The Wizarding World of Harry Potter
WHERE: Orlando, Florida
Let’s be clear: The Wizarding World of Orlando. The Harry Potter World in Hollywood, California is also great. But the Florida one’s got that big bank–the one with the gigantic dragon perching on it. The bank itself is actually a roller coaster, but right outside is a money exchange (i.e. a glorified ATM) that converts your cash to Gringotts Bank Notes. It’s surpisingly fun and not a waste of time or a tool of capitalism.
But wait, there’s more! There’s Hogsmeade (where you can buy stuff), Diagon Alley (where you can buy more stuff), Harry Potter and the Forbidden Journey (an actually fun ride inside of Hogwarts Castle), and the Hogwart’s Express (read: train).
Las Vegas: The Whole City
WHERE: Las Vegas, Nevada
It should be admitted: Las Vegas is still a good time. Given it’s slightly less fun when you’re a little older and the thrill of gambling and walking around with an open beer is no longer absolutely novel–but it’s still fun. There exactly two are ways to do it right.
Number 1: Stay at one of the fancy hotels and hole yourself up in it 24/7. Seriously. Don’t leave. Hang out by a fancy pool, go to the hotel’s spa, sit on your balcony. Order room service. Order anything (it’s Vegas). Treat. Your. Self. Get clean and comfortable (or down and dirty) and stare at the Strip (or your ever-dwindling bank account).
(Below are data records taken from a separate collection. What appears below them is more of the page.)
(** A joined path is a prefix and the name. *)
Lemma join_spec dir :
  exists pre, (forall n, starts_with_str ["/"%char] (chars_of n) = false -> chars_of (join dir n) = pre ++ chars_of n) /\
    (length (chars_of dir) <= length pre)%nat.
Proof.
  destruct (decide (dir = ""%string)) as [->|Hd].
  - exists []. split; [|done]. intros n Hn. unfold join. rewrite Hn. done.
  - destruct (ends_with_str ["/"%char] (chars_of dir)) eqn:E.
    + exists (chars_of dir). split; [|done]. intros n Hn. unfold join. rewrite Hn, E, bool_decide_false by done.
      apply chars_of_app.
    + exists (chars_of dir ++ ["/"%char]). split; [|rewrite length_app; lia]. intros n Hn. unfold join.
      rewrite Hn, E, bool_decide_false by done. rewrite !chars_of_app. by rewrite <- app_assoc.
Qed.

Lemma chars_of_inj a b : chars_of a = chars_of b -> a = b.
Proof. intros H. by rewrite <- (of_chars_of a), H, of_chars_of. Qed.

Lemma join_inj dir a b :
  starts_with_str ["/"%char] (chars_of a) = false -> starts_with_str ["/"%char] (chars_of b) = false ->
  join dir a = join dir b -> a = b.
Proof.
  intros Ha Hb E. destruct (join_spec dir) as (pre & Hp & _). apply chars_of_inj.
  apply (app_inv_head pre). rewrite <- (Hp a Ha), <- (Hp b Hb). by rewrite E.
Qed.

Lemma join_last dir n :
  starts_with_str ["/"%char] (chars_of n) = false -> chars_of n <> [] -> last (chars_of (join dir n)) = last (chars_of n).
Proof. intros Hn Hne. destruct (join_spec dir) as (pre & Hp & _). by rewrite (Hp n Hn), last_app_ne. Qed.

Lemma starts_with_length p l : starts_with_str p l = true -> (length p <= length l)%nat.
Proof.
  revert l. induction p as [|c p IH]; intros [|d l] H; cbn in *; try lia; try done.
  apply andb_prop in H as [_ H]. apply IH in H. lia.
Qed.

(** A file in a directory is no ancestor of it. *)
Lemma join_below dir n :
  starts_with_str ["/"%char] (chars_of n) = false -> chars_of n <> [] ->
  starts_with_str (chars_of (join dir n)) (chars_of dir) = false.
Proof.
  intros Hn Hne. destruct (join_spec dir) as (pre & Hp & Hl).
  apply not_true_iff_false. intros E. apply starts_with_length in E. rewrite (Hp n Hn), length_app in E.
  destruct (chars_of n); [done|]. cbn in E. lia.
Qed.

(** ** The stages of [apply] and [remove] *)

Section Stages.
Context {OS : Os} {GO : GatewayOs} {PF : PacketFilter} {HV : HostView} {GL : GatewayLaws PF HV}.

#[export] Instance files_grow_preorder : PreOrder files_grow.
Proof.
  split; [by split|]. intros w1 w2 w3 [H1 H2 H3] [J1 J2 J3]. split; [auto|congruence|].
  intros loc. by rewrite J3, H3.
Qed.
Lemma same_grow w w' : same w w' -> files_grow w w'.
Proof. intros [[H1 H2] H3]. split; [intros p c; by rewrite H2|done..]. Qed.

(** The namespace the process is in. *)
Definition here (ns : string) : Prop :=
  forall w, exists target, read_link "/proc/self/ns/net" w = Ok target /\ network_namespace_id_of target = Ok ns.
Definition state_of (p : GatewayPlan) (s : GatewayStatePaths) : Prop :=
  exists ns, here ns /\ s = paths_in state_directory ns p.

Lemma here_unique a b (w : World) : here a -> here b -> a = b.
Proof. intros Ha Hb. destruct (Ha w) as (t & E1 & E2), (Hb w) as (t' & E1' & E2'). congruence. Qed.

Lemma state_of_unique p s s' (w : World) : state_of p s -> state_of p s' -> s = s'.
Proof. intros (ns & H & ->) (ns' & H' & ->). by rewrite (here_unique _ _ w H H'). Qed.

Lemma root_yields w : yields ensure_linux_root w (fun w' _ => w' = w) (fun w' => w' = w).
Proof. unfold ensure_linux_root, ensure_linux, yields, mbind, M_bind. destruct target_linux; [|done]. cbn. by destruct (geteuid =? 0). Qed.

Lemma mtu_path_last interface : last (chars_of (mtu_path interface)) = Some "u"%char.
Proof. unfold mtu_path. by rewrite join_last. Qed.

Definition mtu_recorded (p : GatewayPlan) (w : World) : Prop :=
  exists c, file w (mtu_path (tunnel p)) = Some c /\ parse_uint U16_MAX (chars_of (trim c)) = Some (tunnel_mtu p).
Definition interfaces_ready (p : GatewayPlan) (w : World) : Prop :=
  is_Some (file w (interface_path (lan p))) /\ is_Some (file w (interface_path (tunnel p))) /\ mtu_recorded p w.

Lemma read_mtu_yields interface w :
  yields (read_interface_mtu interface) w
    (fun w' m => w' = w /\ exists c, file w (mtu_path interface) = Some c /\ parse_uint U16_MAX (chars_of (trim c)) = Some m)
    (fun w' => w' = w).
Proof.
  assert (Hne : mtu_path interface <> IP_FORWARD).
  { intros E. pose proof (mtu_path_last interface) as H. rewrite E in H. discriminate H. }
  pose proof (gl_read (mtu_path interface) w Hne) as H. unfold read_interface_mtu, yields, mbind, M_bind, asks, mlift.
  destruct (read_file (mtu_path interface) w) as [c|e|]; [|done|done]. cbn.
  destruct (parse_uint U16_MAX (chars_of (trim c))) as [m|] eqn:E; cbn; [|done]. eauto.
Qed.

Lemma preflight_yields p w :
  yields (preflight_interfaces p) w (fun w' _ => w' = w /\ interfaces_ready p w) (fun w' => w' = w).
Proof.
  assert (H1 : forall i, yields (preflight_interface i) w (fun w' _ => w' = w /\ is_Some (file w (interface_path i))) (fun w' => w' = w)).
  { intros i. unfold preflight_interface, yields. rewrite gl_exists. by case_bool_decide. }
  unfold preflight_interfaces. eapply yields_bind; [apply H1|]. intros ? _ [-> Hl].
  eapply yields_bind; [apply H1|]. intros ? _ [-> Ht].
  eapply yields_bind; [apply read_mtu_yields|]. intros ? m [-> (c & Hc & Hm)].
  destruct (Z.eqb_spec m (tunnel_mtu p)) as [->|Hne]; [|done]. cbn. split; [done|]. split_and!; [done..|by exists c].
Qed.

Lemma iptables_yields w : yields ensure_iptables_available w (fun w' _ => same w w') (same w).
Proof.
  unfold ensure_iptables_available, yields, mbind, M_bind.
  pose proof (output_runs "running iptables --version" _ _ _ _ (gl_version w)) as H.
  destruct (output _ _ _ w) as [w' [o|e|]]; [|done|done]. by destruct (success o).
Qed.

Lemma paths_yields p w :
  yields (GatewayStatePaths_new p) w (fun w' s => w' = w /\ state_of p s) (fun w' => w' = w).
Proof.
  unfold GatewayStatePaths_new, network_namespace_id. eapply yields_bind with (Q' := fun w' ns => w' = w /\ here ns).
  - eapply yields_bind with (Q' := fun w' t => w' = w /\ read_link "/proc/self/ns/net" w = Ok t).
    + apply yields_asks. pose proof (gl_link "/proc/self/ns/net" w). by destruct (read_link "/proc/self/ns/net" w).
    + intros ? t [-> Ht]. unfold yields, mlift. destruct (network_namespace_id_of t) as [ns|e|] eqn:E; [|done|].
      * split; [done|]. intros w'. exists t. by rewrite (gl_namespace w' w).
      * unfold network_namespace_id_of in E. by case_bool_decide.
  - intros ? ns [-> Hns]. apply yields_ret. split; [done|]. by exists ns.
Qed.

(** The lock's file and the state directory may be new. *)
Record prepared (s : GatewayStatePaths) (w w' : World) : Prop := {
  pr_grow : files_grow w w';
  pr_other : forall q, q <> lock_path s -> starts_with_str (chars_of q) (chars_of (directory s)) = false ->
    file w' q = file w q }.

#[export] Instance prepared_preorder s : PreOrder (prepared s).
Proof.
  split; [by split|]. intros w1 w2 w3 [H1 H2] [J1 J2]. split; [by etrans|]. intros q Hq Hd. by rewrite J2, H2.
Qed.
Lemma same_prepared s w w' : same w w' -> prepared s w w'.
Proof. intros H. split; [by apply same_grow|]. intros. by destruct H as [[_ ->] _]. Qed.

Lemma directory_yields s w : yields (ensure_directory s) w (fun w' _ => prepared s w w') (prepared s w).
Proof.
  unfold ensure_directory. eapply yields_bind with (Q' := fun w' _ => prepared s w w').
  - apply yields_file_op. pose proof (gl_create_dir (directory s) w) as H.
    destruct (create_dir_all (directory s) w) as [w' [[]|e|]]; [| |done]; destruct H as [H1 H2]; (split; [done|]); auto.
  - intros w1 _ H1. apply yields_file_op. destruct (gl_set_mode (directory s) 448 w1) as [H2 H3].
    destruct (set_mode (directory s) 448 w1) as [w2 [[]|e|]]; [| |done]; cbn in H2; (etrans; [done|by apply same_prepared]).
Qed.

Lemma lock_yields fuel s w : yields (lock fuel s) w (fun w' _ => prepared s w w') (prepared s w).
Proof.
  unfold lock. eapply yields_bind with (Q' := fun w' _ => prepared s w w').
  - apply yields_file_op. pose proof (gl_open_lock (lock_path s) w) as H.
    destruct (open_lock (lock_path s) w) as [w' [[]|e|]]; [| |done]; destruct H as [H1 H2]; (split; [done|]); auto.
  - intros w1 _ H1. apply yields_asks. generalize 0%nat. induction fuel as [|fuel IH]; intros i; cbn [flock_loop]; [done|].
    pose proof (gl_flock (lock_path s) w1 i). destruct (flock (lock_path s) w1 i) as [[]|e|]; [done| |done].
    case_bool_decide; [apply IH|done].
Qed.

Lemma open_state_yields fuel p w :
  yields (open_state fuel p) w (fun w' r => state_of p r.1 /\ prepared r.1 w w') (files_grow w).
Proof.
  unfold open_state.
  eapply yields_bind; [eapply yields_mono; [apply iptables_yields|intros ? ? H; exact H|intros; by apply same_grow]|]. intros w1 u1 H1. cbn beta in H1.
  eapply yields_bind; [eapply yields_mono; [apply paths_yields|intros ? ? H; exact H|intros w2 E; rewrite E; by apply same_grow]|].
  intros w1' s [E Hs]. rewrite E. clear w1' E. pose proof (same_prepared s _ _ H1) as P1.
  eapply yields_bind; [eapply yields_mono; [apply directory_yields|intros ? ? H; exact H|]|].
  { intros w' H. etrans; [apply P1|apply H]. }
  intros w2 u2 P2. cbn beta in P2. eapply yields_bind; [eapply yields_mono; [apply lock_yields|intros ? ? H; exact H|]|].
  { intros w' H. etrans; [etrans; [apply P1|apply P2]|apply H]. }
  intros w3 l P3. apply yields_ret. cbn. split; [done|]. etrans; [exact P1|]. by etrans.
Qed.

Lemma prepare_remove_yields fuel p w :
  yields (prepare_remove fuel p) w (fun w' r => state_of p r.1 /\ prepared r.1 w w') (files_grow w).
Proof.
  unfold prepare_remove.
  eapply yields_bind; [eapply yields_mono; [apply root_yields|intros ? ? H; exact H|by intros ? ->]|].
  intros w1 u1 E. cbn beta in E. rewrite E. clear w1 u1 E. apply open_state_yields.
Qed.

Lemma prepare_apply_yields fuel p w :
  yields (prepare_apply fuel p) w (fun w' r => state_of p r.1 /\ prepared r.1 w w' /\ interfaces_ready p w) (files_grow w).
Proof.
  unfold prepare_apply.
  eapply yields_bind; [eapply yields_mono; [apply root_yields|intros ? ? H; exact H|by intros ? ->]|]. intros w1 u1 E. cbn beta in E. rewrite E. clear w1 u1 E.
  eapply yields_bind; [eapply yields_mono; [apply preflight_yields|intros ? ? H; exact H|by intros ? ->]|]. intros w1 u1 [E Hi]. rewrite E. clear w1 u1 E.
  eapply yields_mono; [apply open_state_yields| |done]. intros w' r [H1 H2]. done.
Qed.
End Stages.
Number 2: Hit up the older Strip casinos for a good ole hokey (we’re talkin’ New York New York, Excalibur, Circus Circus), and when those get old, call a Lyft and make your way to downtown and hang out in the dive bars and casinos of Fremont Street. It’s a more run-down, way more compact version of the actual strip with a ton of character.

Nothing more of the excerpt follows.